Non era la prima volta che sentivo parlare di Lorenzo Perrone, perché il chimico torinese sopravvissuto ad Auschwitz ne scrisse innanzitutto in Se questo è un uomo fin dal 1947, poi in una manciata di pagine di Lilìt e altri racconti e inoltre in due passi de I sommersi e i salvati – sempre omettendone il cognome – e perché già sapevo che entrambi i figli di Levi (Lisa Lorenza, nata nel 1948, e Renzo, nato nel 1957) dovevano il loro nome a quest’uomo enigmatico; cosa che, come avrei scoperto in seguito, dichiarò anche pubblicamente. Ma sentire che Lorenzo rischiò di finire ad Auschwitz per i suoi gesti, sentirlo dire intendo – e non leggerlo – smosse in me qualcosa di profondo, toccò una parte di me che era addormentata, forse assuefatta, da tempo.
In quello stesso frangente, ed era sera tardi di un giorno compreso tra l’8 dicembre e Natale del 2014, prima di andare a dormire misi nel lettore un dvd che da quasi tre anni mi riproponevo di guardare e finiva sempre in fondo alla lista: si intitola Il Giudice dei Giusti. Ebbene, nella prima scena – la prima – vediamo Mordecai Paldiel, all’epoca direttore del dipartimento che all’interno del museo della Shoah di Gerusalemme (lo Yad Vashem) si occupa del riconoscimento dei “Giusti tra le nazioni”, i non ebrei che salvarono gli ebrei, prendere un faldone tra le mani. Ed è quello di Lorenzo Perrone, il dossier n. 8157.

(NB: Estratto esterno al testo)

(* ===== verification/MoldUdp.v ===== *)
(** * MoldUdp: MoldUDP64 packets, receiver and transmitter ([moldudp64.hpp], [moldudp64.cpp])

    A datagram is a list of bytes.  The handler of the receiver is the list of the calls it gets; it does not feed packets
    back.  The slab of the reorder buffer and the history of the transmitter are flat buffers, as in the code.  Loops that
    the code bounds only by its state run under [loop]; an operation answers [None] when such a bound does not suffice. *)

From S2P Require Import Prelude Types FixedPoint NasdaqFields.

Definition kSessionLength : nat := 10.
Definition kHeaderLength : Z := 20.
Definition kRequestLength : Z := 20.
Definition kHeartbeatCount : Z := 0.
Definition kEndOfSessionCount : Z := 65535.
Definition kMaxMessageLength : Z := 65535.
Definition kMaxMessagesPerPacket : Z := 65534.
Abbreviation SessionId := (list Z) (only parsing).
Definition kBlankSession : SessionId := replicate kSessionLength space.
Definition make_session (s : list Z) : SessionId := put_alpha kSessionLength s.
Definition is_blank (s : SessionId) : bool := bool_decide (s = kBlankSession).

(** ** Packets *)

Inductive PacketKind := Data | Heartbeat | EndOfSession.
#[export] Instance packet_kind_dec : EqDecision PacketKind.
Proof. solve_decision. Defined.
Record PacketView := mkPacket {
  pv_session : SessionId;
  pv_sequence : Z;
  pv_count : Z;
  pv_kind : PacketKind;
  pv_blocks : list Z;
}.
Definition next_sequence (p : PacketView) : Z := u64 (pv_sequence p + pv_count p).
Lemma header_split d : bytes_ok d -> (20 <= length d)%nat -> d = header (take kSessionLength d) (load_be64 (drop 10 d)) (load_be16 (drop 18 d)) ++ drop 20 d.
Proof.
  intros H Hl. unfold header. rewrite store_load_be64, store_load_be16 by (rewrite ?length_drop; auto using Forall_drop; lia). rewrite <- !app_assoc.
  replace (drop 20 d) with (drop 2 (drop 18 d)) by (rewrite drop_drop; done). rewrite take_drop. replace (drop 18 d) with (drop 8 (drop 10 d)) by (rewrite drop_drop; done). by rewrite take_drop, take_drop.
Qed.
(** Well-formed packets are accepted, and nothing else is. *)
Lemma parse_datagram p ms : packet_ok p ms -> parse_packet (datagram_of p) = Some p.
Proof.
  intros ((_ & Hs) & Hq & Hms & Hb & Hc & Hmax & Hk). unfold kMaxMessagesPerPacket in Hmax. unfold datagram_of. set (c := match pv_kind p with Data => _ | Heartbeat => _ | EndOfSession => _ end).
  assert (Hcr : 0 <= c < 65536) by (unfold c, kHeartbeatCount, kEndOfSessionCount; destruct (pv_kind p); lia). destruct (header_fields _ _ c (pv_blocks p) Hs Hq Hcr) as (E1 & E2 & E3 & E4 & E5).
  unfold parse_packet. change (Z.to_nat kHeaderLength) with 20%nat. rewrite E1, E2, E3, E4, E5. pose proof (len_nonneg (pv_blocks p)). unfold kHeaderLength. replace (_ <? 20) with false by lia.
  destruct p as [s q n k bs]. cbn [pv_kind pv_count pv_blocks pv_session pv_sequence] in *. destruct k; unfold c, kHeartbeatCount, kEndOfSessionCount in *.
  - assert (ms <> []) as Hne by (by apply Hk). destruct ms as [|m ms]; [done|]. cbn [length] in Hc. replace (n =? 0) with false by lia. replace (n =? 65535) with false by lia. cbn [orb].
    pose proof (skip_blocks_all (m :: ms) [] [] Hms) as E. cbn [app] in E. rewrite app_nil_r in E. change (len []) with 0 in E. rewrite Hb, Hc, Nat2Z.id. cbn [length] in E. rewrite E. cbn [mbind option_bind]. by rewrite Z.eqb_refl.
  - assert (ms = []) as -> by (destruct ms; [done|]; exfalso; assert (Heartbeat = Data) by (by apply Hk); done). cbn in Hb, Hc. by subst.
  - assert (ms = []) as -> by (destruct ms; [done|]; exfalso; assert (EndOfSession = Data) by (by apply Hk); done). cbn in Hb, Hc. by subst.
Qed.
Lemma parse_inv d p : bytes_ok d -> parse_packet d = Some p -> d = datagram_of p /\ exists ms, packet_ok p ms.
Proof.
  intros Hd. unfold parse_packet. destruct (Z.ltb_spec (len d) kHeaderLength) as [|Hl]; [done|]. change (Z.to_nat kHeaderLength) with 20%nat. unfold kHeaderLength, len in Hl.
  pose proof (header_split d Hd ltac:(lia)) as Ed. pose proof (load_be16_range (drop 18 d)) as Hc. set (c := load_be16 (drop 18 d)) in *. set (s := take kSessionLength d) in *. set (q := load_be64 (drop 10 d)) in *.
  assert (Hs : session_ok s) by (split; [by apply Forall_take | unfold s, kSessionLength; rewrite length_take; lia]). assert (Hq : 0 <= q < 2 ^ 64) by (apply load_be64_range; [by apply Forall_drop | rewrite length_drop; lia]).
  destruct ((c =? kHeartbeatCount) || (c =? kEndOfSessionCount)) eqn:Ec.
  - destruct (Z.eqb_spec (len (drop 20 d)) 0) as [E0|]; [|done]. apply len_0 in E0. intros [= <-]. rewrite E0 in Ed. split.
    + rewrite Ed at 1. unfold datagram_of. cbn [pv_kind pv_count pv_blocks pv_session pv_sequence]. do 2 f_equal. unfold kHeartbeatCount, kEndOfSessionCount in *. destruct (Z.eqb_spec c 0); lia.
    + exists []. unfold packet_ok, kMaxMessagesPerPacket. cbn [pv_kind pv_count pv_blocks pv_session pv_sequence length]. split; [done|]. split; [done|]. split; [constructor|]. split; [done|]. split; [done|]. split; [lia|]. by destruct (c =? kHeartbeatCount).
  - pose proof (skip_blocks_some (Z.to_nat c) [] (drop 20 d)) as H. cbn [app] in H. change (len []) with 0 in H. destruct (skip_blocks (Z.to_nat c) (drop 20 d) 0) as [off|]; [|done]. cbn [mbind option_bind].
    destruct (H off ltac:(by apply Forall_drop) eq_refl) as (ms & rest & E & El & Hms & ->). destruct (Z.eqb_spec (0 + len (blocks ms)) (len (drop 20 d))) as [E'|]; [|done]. cbn [negb]. intros [= <-].
    rewrite E, len_app in E'. assert (rest = []) as -> by (apply len_0; lia). rewrite app_nil_r in E. unfold kHeartbeatCount, kEndOfSessionCount in *. split; [unfold datagram_of; cbn [pv_kind pv_count pv_blocks pv_session pv_sequence]; exact Ed|]. exists ms.
    unfold packet_ok, kMaxMessagesPerPacket. cbn [pv_kind pv_count pv_blocks pv_session pv_sequence]. split; [exact Hs|]. split; [exact Hq|]. split; [exact Hms|]. split; [exact E|]. split; [lia|]. split; [lia|]. split; [|reflexivity]. intros _ ->. cbn in El. lia.
Qed.

(** ** The messages of a packet *)

Fixpoint walk_messages (n : nat) (it : MessageIterator) : list (Z * list Z) :=
  match n with
  | O => []
  | S n => match it_next it with None => [] | Some (seq, msg, it) => (seq, msg) :: walk_messages n it end
  end.
Fixpoint numbered (seq : Z) (ms : list (list Z)) : list (Z * list Z) :=
  match ms with [] => [] | m :: ms => (seq, m) :: numbered (u64 (seq + 1)) ms end.
Definition packet_messages (p : PacketView) : list (Z * list Z) := walk_messages (S (Z.to_nat (pv_count p))) (new_iterator p).

Lemma it_next_block m rest seq n : message_ok m -> 0 < n -> it_next (mkIter (block m ++ rest) seq n) = Some (seq, m, mkIter rest (u64 (seq + 1)) (n - 1)).
Proof.
  intros Hm Hn. unfold it_next. cbn [it_left it_rest it_seq]. replace (n =? 0) with false by lia. unfold framer_next. pose proof (len_nonneg m). pose proof (len_nonneg rest). rewrite load_block by done.
  rewrite len_app, block_len. replace (_ <? 2) with false by lia. replace (_ <? 2 + len m) with false by lia. cbn [consumed payload]. replace (2 + len m =? 0) with false by lia.
  rewrite <- (block_len m), drop_len. do 3 f_equal. unfold block. rewrite <- app_assoc. exact (get_at (store_be16 (len m)) m rest).
Qed.
Lemma walk_blocks ms rest seq n : Forall message_ok ms -> (length ms < n)%nat -> walk_messages n (mkIter (blocks ms ++ rest) seq (Z.of_nat (length ms))) = numbered seq ms.
Proof.
  revert seq n. induction ms as [|m ms IH]; intros seq n H Hn; (destruct n as [|n]; [cbn in Hn; lia|]); cbn [walk_messages].
  - unfold it_next. cbn. done.
  - apply Forall_cons in H as [Hm Hms]. rewrite blocks_cons, <- app_assoc, it_next_block by (done || cbn; lia). cbn [numbered]. f_equal. replace (Z.of_nat (length (m :: ms)) - 1) with (Z.of_nat (length ms)) by (cbn; lia).
    apply IH; [done | cbn in Hn; lia].
Qed.
Lemma packet_messages_ok p ms : packet_ok p ms -> packet_messages p = numbered (pv_sequence p) ms.
Proof.
  intros (_ & _ & Hms & Hb & Hc & _). unfold packet_messages, new_iterator. rewrite Hb, Hc, Nat2Z.id. rewrite <- (app_nil_r (blocks ms)). by apply walk_blocks; [|lia].
Qed.
(* ===== verification/MoldReceive.v ===== *)
(** * MoldReceive: in-order delivery, step by step

    What the handler has been told is in sequence: each message and each lost range starts where the one before ended.  The
    reorder buffer holds whole packets beyond the next expected sequence; delivering, draining and skipping keep both. *)

From S2P Require Import Prelude Types FixedPoint NasdaqFields MoldUdp MoldPacket.

#[local] Arguments u64 : simpl never.
#[local] Arguments i64 : simpl never.
#[local] Arguments kNone : simpl never.

Section receive.
Context {Meta : Type} `{!Inhabited Meta}.
(** What the sender puts under each sequence number. *)
Context (carries : Z -> list Z -> Prop).
(** Whether sequences may be given up. *)
Context (lossy : Prop).
Abbreviation Receiver := (Receiver Meta).
Implicit Type st : Receiver.

(** ** The log *)

Fixpoint advance (n : Z) (evs : list (Event Meta)) : option Z :=
  match evs with
  | [] => Some n
  | OnMessage seq _ _ :: evs => if seq =? n then advance (n + 1) evs else None
  | OnGapUnrecoverable from count :: evs => if (from =? n) && (0 <? count) then advance (n + count) evs else None
  | _ :: evs => advance n evs
  end.
Definition event_ok (e : Event Meta) : Prop := match e with OnMessage seq m _ => carries seq m | OnGapUnrecoverable _ _ => lossy | OnEndOfSession => False | SendRequest _ => True end.
(** [st] after telling [evs]: in sequence, with the sender's messages. *)
Definition tells (n : Z) (evs : list (Event Meta)) (n' : Z) : Prop := advance n evs = Some n' /\ Forall event_ok evs.

Lemma advance_app n a b : advance n (a ++ b) = advance n a ≫= fun m => advance m b.
Proof. revert n. induction a as [|e a IH]; intros n; cbn; [done|]. destruct e; try done; by case_match. Qed.
Lemma tells_nil n : tells n [] n.
Proof. done. Qed.
Lemma tells_app n a m b k : tells n a m -> tells m b k -> tells n (a ++ b) k.
Proof. intros [E1 H1] [E2 H2]. split; [by rewrite advance_app, E1 | by apply Forall_app]. Qed.
Lemma advance_le n evs m : advance n evs = Some m -> n <= m.
Proof. revert n. induction evs as [|e evs IH]; intros n; cbn; [intros [= ->]; lia|]. destruct e; try apply IH; case_if; try done; intros H%IH; lia. Qed.
Lemma tells_gap n c m : lossy -> n + c = m -> 0 < c -> tells n [OnGapUnrecoverable n c] m.
Proof. intros HL <- Hc. split; [|by repeat constructor]. cbn. rewrite Z.eqb_refl. by replace (0 <? c) with true by lia. Qed.

(** ** Delivering a packet *)

Definition carried (seq : Z) (ms : list (list Z)) : Prop := Forall (fun x => carries (fst x) (snd x)) (numbered seq ms).
Lemma deliver_ok ms rest seq n meta st : Forall message_ok ms -> carried seq ms -> (length ms < n)%nat -> 0 <= seq <= next_ st -> seq + Z.of_nat (length ms) < 2 ^ 64 -> exists evs s,
  deliver_all n (mkIter (blocks ms ++ rest) seq (Z.of_nat (length ms))) meta st = st <| h_ := h_ st ++ evs |> <| next_ := Z.max (next_ st) (seq + Z.of_nat (length ms)) |> <| stats_ := s |> /\
  tells (next_ st) evs (Z.max (next_ st) (seq + Z.of_nat (length ms))).
Proof.
  revert seq n st. induction ms as [|m ms IH]; intros seq n st Hms Hc Hn Hs Hb; (destruct n as [|n]; [cbn in Hn; lia|]); cbn [deliver_all].
  - exists [], (stats_ st). cbn [length]. unfold it_next. cbn [it_left Z.of_nat Z.eqb]. rewrite Z.max_l, app_nil_r by lia. split; [by destruct st | apply tells_nil].
  - apply Forall_cons in Hms as [Hm Hms]. rewrite blocks_cons, <- app_assoc, it_next_block by (done || cbn [length]; lia). replace (Z.of_nat (length (m :: ms)) - 1) with (Z.of_nat (length ms)) by (cbn [length]; lia).
    cbn [length] in *. unfold u64. rewrite (Z.mod_small (seq + 1)) by lia. unfold carried in Hc. cbn [numbered] in Hc. apply Forall_cons in Hc as [Hcm Hc]. unfold u64 in Hc. rewrite (Z.mod_small (seq + 1)) in Hc by lia.
    destruct (Z.ltb_spec seq (next_ st)) as [Hlt|Hge].
    + destruct (IH (seq + 1) n st Hms Hc ltac:(lia) ltac:(lia) ltac:(lia)) as (evs & s & E & Ht). exists evs, s. replace (seq + Z.of_nat (S (length ms))) with (seq + 1 + Z.of_nat (length ms)) by lia. done.
    + assert (seq = next_ st) as -> by lia. set (st1 := count _ _). destruct (IH (next_ st + 1) n st1 Hms Hc ltac:(lia) ltac:(unfold st1; cbn; lia) ltac:(lia)) as (evs & s & E & Ht).
      exists (OnMessage (next_ st) m meta :: evs), s. replace (next_ st + Z.of_nat (S (length ms))) with (next_ st + 1 + Z.of_nat (length ms)) by lia. change (next_ st1) with (next_ st + 1) in *. rewrite Z.max_r in * by lia. split.
      * rewrite E. unfold st1, count, tell. cbn. by rewrite <- app_assoc.
      * change (OnMessage (next_ st) m meta :: evs) with ([OnMessage (next_ st) m meta] ++ evs). eapply tells_app; [|exact Ht]. split; [cbn; by rewrite Z.eqb_refl | by repeat constructor].
Qed.

(** ** The reorder buffer *)

Definition entry_ok (r : ReorderBuffer) (i : nat) (e : Entry) : Prop := exists ms, get (Z.of_nat i * rb_stride r) (e_len e) (rb_data r) = blocks ms /\ Forall message_ok ms /\ ms <> [] /\
  carried (e_seq e) ms /\ e_count e = Z.of_nat (length ms) /\ 0 <= e_seq e /\ e_end e = e_seq e + e_count e /\ e_end e < 2 ^ 64 /\ 0 <= e_len e <= rb_stride r.
Definition used (es : list Entry) : Z := Z.of_nat (length (filter (fun e => e_used e = true) es)).
Record reorder_ok (r : ReorderBuffer) : Prop := mkReorderOk {
  ro_cap : 0 <= rb_capacity r <= kNone;
  ro_len : length (rb_entries r) = Z.to_nat (rb_capacity r);
  ro_stride : 0 <= rb_stride r < 2 ^ 32;
  ro_data : len (rb_data r) = rb_capacity r * rb_stride r;
  ro_size : rb_size r = used (rb_entries r);
  ro_entry i e : rb_entries r !! i = Some e -> e_used e = true -> entry_ok r i e;
}.
Definition beyond (n : Z) (r : ReorderBuffer) : Prop := forall i e, rb_entries r !! i = Some e -> e_used e = true -> n < e_seq e.
Definition below (n : Z) (r : ReorderBuffer) : Prop := forall i e, rb_entries r !! i = Some e -> e_used e = true -> e_end e <= n.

A quel punto andai sulla sezione del sito di Yad Vashem dedicata ai 25.271 “Giusti”, 610 dei quali erano italiani (nel 2021 sono diventati 27.921, e 744 gli italiani), e trovai, come epigrafe in inglese che apre la pagina, proprio un estratto del passo che in Se questo è un uomo descrive Lorenzo, cioè questo (otto anni dopo è ancora lì):
Per quanto di senso può avere il voler precisare le cause per cui proprio la mia vita, fra migliaia di altre equivalenti, ha potuto reggere alla prova, io credo che proprio a Lorenzo debbo di essere vivo oggi; e non tanto per il suo aiuto materiale, quanto per avermi costantemente rammentato, con la sua presenza, con il suo modo così piano e facile di essere buono, che ancora esisteva un mondo giusto al di fuori del nostro, qualcosa e qualcuno di ancora puro e intero, di non corrotto e non selvaggio, estraneo all’odio e alla paura; qualcosa di assai mal definibile, una remota possibilità di bene, per cui tuttavia metteva conto di conservarsi.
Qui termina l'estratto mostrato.